(Stored data entries)
---------------
(* ===== verification/PhlDef.v ===== *)
(** * Messages, module identifiers and status codes
    (src/phl/phl_def.h, src/phl/phl_status.h, src/phl/phl_cmd_dispatch.h)

    A message identifier is a [u32] with three fields: indicator flags in byte
    3, the identifier of the sending module in byte 2 and the event in bytes 0
    and 1.  The field macros are translated as written; the theorems at the end
    state what they promise to the dispatcher and the message hub. *)

From S2P Require Import Prelude.

(** ** Status codes *)

Inductive rtw_phl_status :=
| RTW_PHL_STATUS_SUCCESS | RTW_PHL_STATUS_FAILURE | RTW_PHL_STATUS_RESOURCE
| RTW_PHL_STATUS_HAL_INIT_FAILURE | RTW_PHL_STATUS_PENDING | RTW_PHL_STATUS_FRAME_DROP
| RTW_PHL_STATUS_INVALID_PARAM | RTW_PHL_STATUS_CMD_TIMEOUT | RTW_PHL_STATUS_CMD_ERROR
| RTW_PHL_STATUS_CMD_DROP | RTW_PHL_STATUS_CMD_CANNOT_IO | RTW_PHL_STATUS_CMD_SUCCESS
| RTW_PHL_STATUS_UNEXPECTED_ERROR | RTW_PHL_STATUS_CANNOT_IO.

#[export] Instance rtw_phl_status_eq_dec : EqDecision rtw_phl_status.
Proof. solve_decision. Defined.

Inductive phl_mdl_ret_code :=
| MDL_RET_SUCCESS | MDL_RET_FAIL | MDL_RET_IGNORE | MDL_RET_PENDING | MDL_RET_CANNOT_IO.

#[export] Instance phl_mdl_ret_code_eq_dec : EqDecision phl_mdl_ret_code.
Proof. solve_decision. Defined.

(** ** Module identifiers ([enum phl_module_id]) *)

Definition PHL_MDL_PHY_MGNT : Z := 1.
Definition PHL_BK_MDL_ROLE_START : Z := 10.
Definition PHL_BK_MDL_ROLE_END : Z := 40.
Definition PHL_MDL_POWER_MGNT : Z := 41.
Definition PHL_BK_MDL_MDRY_END : Z := 70.
Definition PHL_BK_MDL_OPT_END : Z := 127.
Definition PHL_BK_MDL_END : Z := 128.
Definition PHL_FG_MDL_START : Z := 129.
Definition PHL_MDL_ID_MAX : Z := 255.

(** [enum phl_bk_module_priority]. *)
Definition PHL_MDL_PRI_ROLE : Z := 0.
Definition PHL_MDL_PRI_OPTIONAL : Z := 1.
Definition PHL_MDL_PRI_MANDATORY : Z := 2.
Definition PHL_MDL_PRI_MAX : Z := 3.

Definition IS_DISPR_CTRL (mdl_id : Z) : bool := mdl_id <? PHL_BK_MDL_ROLE_START.

(** ** Events ([enum phl_msg_evt_id], those the modelled code names) *)

Definition MSG_EVT_PHY_ON : Z := 1.
Definition MSG_EVT_PHY_IDLE : Z := 2.
Definition MSG_EVT_DEV_CANNOT_IO : Z := 58.
Definition MSG_EVT_DEV_RESUME_IO : Z := 59.
Definition MSG_EVT_MAX : Z := 0x7fff.

(** [enum phl_msg_indicator] and [enum phl_msg_opt]. *)
Definition MSG_INDC_PRE_PHASE : Z := BIT 0.
Definition MSG_INDC_FAIL : Z := BIT 1.
Definition MSG_INDC_CANCEL : Z := BIT 2.
Definition MSG_INDC_CANNOT_IO : Z := BIT 3.

Definition MSG_OPT_SKIP_NOTIFY_OPT_MDL : Z := BIT 0.
Definition MSG_OPT_BLIST_PRESENT : Z := BIT 1.
Definition MSG_OPT_CLR_SNDR_MSG_IF_PENDING : Z := BIT 2.
Definition MSG_OPT_SEND_IN_ABORT : Z := BIT 3.
Definition MSG_OPT_PENDING_DURING_CANNOT_IO : Z := BIT 4.

#[export] Hint Unfold
  PHL_MDL_PHY_MGNT PHL_BK_MDL_ROLE_START PHL_BK_MDL_ROLE_END PHL_MDL_POWER_MGNT
  PHL_BK_MDL_MDRY_END PHL_BK_MDL_OPT_END PHL_BK_MDL_END PHL_FG_MDL_START PHL_MDL_ID_MAX
  PHL_MDL_PRI_ROLE PHL_MDL_PRI_OPTIONAL PHL_MDL_PRI_MANDATORY PHL_MDL_PRI_MAX
  MSG_EVT_PHY_ON MSG_EVT_PHY_IDLE MSG_EVT_DEV_CANNOT_IO MSG_EVT_DEV_RESUME_IO MSG_EVT_MAX
  MSG_INDC_PRE_PHASE MSG_INDC_FAIL MSG_INDC_CANCEL MSG_INDC_CANNOT_IO
  MSG_OPT_SKIP_NOTIFY_OPT_MDL MSG_OPT_BLIST_PRESENT MSG_OPT_CLR_SNDR_MSG_IF_PENDING
  MSG_OPT_SEND_IN_ABORT MSG_OPT_PENDING_DURING_CANNOT_IO : phl_const.

(** ** Message identifiers *)

Definition MSG_MDL_ID_FIELD (msg_id : Z) : Z := Z.land (Z.shiftr msg_id 16) 0xFF.
Definition MSG_EVT_ID_FIELD (msg_id : Z) : Z := Z.land msg_id 0xFFFF.
Definition MSG_INDC_FIELD (msg_id : Z) : Z := Z.land (Z.shiftr msg_id 24) 0xFF.

Definition SET_MSG_MDL_ID_FIELD (msg_id id : Z) : Z :=
  Z.lor (Z.land msg_id 0xFF00FFFF) (u32 (Z.shiftl id 16)).
Definition SET_MSG_EVT_ID_FIELD (msg_id id : Z) : Z :=
  Z.lor (Z.land msg_id 0xFFFF0000) id.
Definition SET_MSG_INDC_FIELD (msg_id indc : Z) : Z :=
  Z.lor (Z.land msg_id (Z.lnot (u32 (Z.shiftl indc 24)))) (u32 (Z.shiftl indc 24)).
Definition CLEAR_MSG_INDC_FIELD (msg_id indc : Z) : Z :=
  Z.land msg_id (Z.lnot (Z.shiftl indc 24)).

(** ** Structures *)

(** Buffers and the reserved pointers are opaque addresses. *)
Record phl_msg := mkMsg {
  msg_id : Z; band_idx : Z; inbuf : Z; outbuf : Z; inlen : Z; outlen : Z; rsvd0 : Z }.

Definition zero_msg : phl_msg := mkMsg 0 0 0 0 0 0 0.

Definition set_msg_id (v : Z) (m : phl_msg) : phl_msg :=
  mkMsg v (band_idx m) (inbuf m) (outbuf m) (inlen m) (outlen m) (rsvd0 m).
Definition set_rsvd0 (v : Z) (m : phl_msg) : phl_msg :=
  mkMsg (msg_id m) (band_idx m) (inbuf m) (outbuf m) (inlen m) (outlen m) v.

(** [id_arr = None] is a [NULL] array. *)
Record msg_notify_map := mkNotify { id_arr : option (list Z); notify_len : Z }.

(** [completion] tells whether the function pointer is set; what the function
    does when it is called is the environment's choice. *)
Record msg_completion_routine := mkCompletion { completion : bool; completion_priv : Z }.

Record phl_msg_attribute := mkAttr {
  attr_opt : Z; attr_notify : msg_notify_map; attr_completion : msg_completion_routine }.

Definition zero_attr : phl_msg_attribute :=
  mkAttr 0 (mkNotify None 0) (mkCompletion false 0).

(** ** Field laws *)

Lemma land_ones_mod x n : 0 <= n -> Z.land x (Z.ones n) = x mod 2 ^ n.
Proof. apply Z.land_ones. Qed.

Lemma mdl_field_range m : 0 <= MSG_MDL_ID_FIELD m < 256.
Proof.
  unfold MSG_MDL_ID_FIELD. change 0xFF with (Z.ones 8). rewrite Z.land_ones by lia.
  apply Z.mod_pos_bound. lia.
Qed.

Lemma evt_field_range m : 0 <= MSG_EVT_ID_FIELD m < 65536.
Proof.
  unfold MSG_EVT_ID_FIELD. change 0xFFFF with (Z.ones 16). rewrite Z.land_ones by lia.
  apply Z.mod_pos_bound. lia.
Qed.

Lemma testbit_ones_const k n : 0 <= n -> Z.testbit (Z.ones n) k = (0 <=? k) && (k <? n).
Proof. apply Z.testbit_ones. Qed.

(** Two identifiers with the same bits 16 to 23 name the same module. *)
Lemma mdl_field_ext a b :
  (forall k, 16 <= k < 24 -> Z.testbit a k = Z.testbit b k) ->
  MSG_MDL_ID_FIELD a = MSG_MDL_ID_FIELD b.
Proof.
  intros H. unfold MSG_MDL_ID_FIELD. apply Z.bits_inj'. intros k Hk.
  change 0xFF with (Z.ones 8).
  rewrite !Z.land_spec, !Z.shiftr_spec, testbit_ones_const by lia.
  destruct (Z.ltb_spec k 8); [|now rewrite !andb_false_r].
  rewrite H by lia. reflexivity.
Qed.

Lemma evt_field_ext a b :
  (forall k, 0 <= k < 16 -> Z.testbit a k = Z.testbit b k) ->
  MSG_EVT_ID_FIELD a = MSG_EVT_ID_FIELD b.
Proof.
  intros H. unfold MSG_EVT_ID_FIELD. apply Z.bits_inj'. intros k Hk.
  change 0xFFFF with (Z.ones 16).
  rewrite !Z.land_spec, testbit_ones_const by lia.
  destruct (Z.ltb_spec k 16); [|now rewrite !andb_false_r].
  rewrite H by lia. reflexivity.
Qed.

Lemma testbit_u32_shiftl x n k :
  0 <= n <= 32 -> 0 <= k ->
  Z.testbit (u32 (Z.shiftl x n)) k = (k <? 32) && (n <=? k) && Z.testbit x (k - n).
Proof.
  intros Hn Hk. unfold u32. rewrite <- Z.land_ones by lia.
  rewrite Z.land_spec, Z.shiftl_spec, testbit_ones_const by lia.
  destruct (Z.ltb_spec k 32), (Z.leb_spec n k), (Z.leb_spec 0 k); simpl; try lia;
    rewrite ?andb_false_r, ?andb_true_r; try reflexivity.
  apply Z.testbit_neg_r. lia.
Qed.

(** The indicator updates leave bits 0 to 23 alone. *)
Lemma set_indc_low m i k :
  0 <= k < 24 -> Z.testbit (SET_MSG_INDC_FIELD m i) k = Z.testbit m k.
Proof.
  intros Hk. unfold SET_MSG_INDC_FIELD.
  rewrite Z.lor_spec, Z.land_spec, Z.lnot_spec, testbit_u32_shiftl by lia.
  replace (24 <=? k) with false by lia. rewrite andb_false_r. simpl.
  now rewrite orb_false_r, andb_true_r.
Qed.

Lemma clear_indc_low m i k :
  0 <= k < 24 -> Z.testbit (CLEAR_MSG_INDC_FIELD m i) k = Z.testbit m k.
Proof.
  intros Hk. unfold CLEAR_MSG_INDC_FIELD.
  rewrite Z.land_spec, Z.lnot_spec, Z.shiftl_spec_low by lia. simpl.
  now rewrite andb_true_r.
Qed.

Lemma set_indc_mdl m i : MSG_MDL_ID_FIELD (SET_MSG_INDC_FIELD m i) = MSG_MDL_ID_FIELD m.
Proof. apply mdl_field_ext. intros. apply set_indc_low. lia. Qed.

Lemma set_indc_evt m i : MSG_EVT_ID_FIELD (SET_MSG_INDC_FIELD m i) = MSG_EVT_ID_FIELD m.
Proof. apply evt_field_ext. intros. apply set_indc_low. lia. Qed.

Lemma clear_indc_mdl m i : MSG_MDL_ID_FIELD (CLEAR_MSG_INDC_FIELD m i) = MSG_MDL_ID_FIELD m.
Proof. apply mdl_field_ext. intros. apply clear_indc_low. lia. Qed.

Lemma clear_indc_evt m i : MSG_EVT_ID_FIELD (CLEAR_MSG_INDC_FIELD m i) = MSG_EVT_ID_FIELD m.
Proof. apply evt_field_ext. intros. apply clear_indc_low. lia. Qed.

#[export] Hint Rewrite set_indc_mdl set_indc_evt clear_indc_mdl clear_indc_evt : phl_bits.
---------------
Work to complete: Exactly the lines above from the one with "Definition PHL_MDL_PRI_OPTIONAL : Z := 1." to the one with "Definition MSG_OPT_BLIST_PRESENT : Z", both included, are to be quoted; leave the rest out.

Expected answer:
Definition PHL_MDL_PRI_OPTIONAL : Z := 1.
Definition PHL_MDL_PRI_MANDATORY : Z := 2.
Definition PHL_MDL_PRI_MAX : Z := 3.

Definition IS_DISPR_CTRL (mdl_id : Z) : bool := mdl_id <? PHL_BK_MDL_ROLE_START.

(** ** Events ([enum phl_msg_evt_id], those the modelled code names) *)

Definition MSG_EVT_PHY_ON : Z := 1.
Definition MSG_EVT_PHY_IDLE : Z := 2.
Definition MSG_EVT_DEV_CANNOT_IO : Z := 58.
Definition MSG_EVT_DEV_RESUME_IO : Z := 59.
Definition MSG_EVT_MAX : Z := 0x7fff.

(** [enum phl_msg_indicator] and [enum phl_msg_opt]. *)
Definition MSG_INDC_PRE_PHASE : Z := BIT 0.
Definition MSG_INDC_FAIL : Z := BIT 1.
Definition MSG_INDC_CANCEL : Z := BIT 2.
Definition MSG_INDC_CANNOT_IO : Z := BIT 3.

Definition MSG_OPT_SKIP_NOTIFY_OPT_MDL : Z := BIT 0.
Definition MSG_OPT_BLIST_PRESENT : Z := BIT 1.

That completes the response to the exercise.